# Task item
All lines in the data bearing the string "specialize" should be identified and copied.

[Collected data]
* * * * * * * * *
Lemma deliver_reports_own code bs i x s d j b :
  declared code bs d -> bs !! j = Some b -> code b <> 0 ->
  (forall k b', bs !! k = Some b' -> code b' = code b -> k = j) ->
  code b ∈ key (deliver d (key_reports code bs i x s)).1 <->
    if Z.testbit x (i + Z.of_nat j) then Z.testbit s (i + Z.of_nat j) = true else code b ∈ key d.
Proof.
  revert i d j. induction bs as [|b0 bs IH]; intros i d j Hd Hj Hn Hu; [done|].
  destruct (deliver_reports_cons code b0 bs i x s d) as (d1 & -> & H1). destruct (H1 Hd) as (_ & Hd1 & Hk).
  destruct j as [|j]; simpl in Hj.
  - simplify_eq. rewrite deliver_reports_other; [|done|].
    + rewrite Hk, Z.add_0_r. destruct (Z.testbit x i) eqn:Hx.
      * by rewrite decide_True.
      * rewrite decide_False by (intros (_ & _ & ?); congruence). done.
    + intros y [k Hy]%list_elem_of_lookup _ Heq. specialize (Hu (S k) y Hy Heq). done.
  - rewrite (IH (i + 1) d1 j); [|done|done|done|].
    + replace (i + 1 + Z.of_nat j) with (i + Z.of_nat (S j)) by lia.
      specialize (Hk (code b)). rewrite decide_False in Hk; [by case_match|]. intros (Heq & _).
      specialize (Hu 0%nat b0 eq_refl (eq_sym Heq)). done.
    + intros k b' Hk' Heq. specialize (Hu (S k) b' Hk' Heq). lia.
Qed.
* * * * * * * * *
# Answer box
    + intros y [k Hy]%list_elem_of_lookup _ Heq. specialize (Hu (S k) y Hy Heq). done.
      specialize (Hk (code b)). rewrite decide_False in Hk; [by case_match|]. intros (Heq & _).
      specialize (Hu 0%nat b0 eq_refl (eq_sym Heq)). done.
    + intros k b' Hk' Heq. specialize (Hu (S k) b' Hk' Heq). lia.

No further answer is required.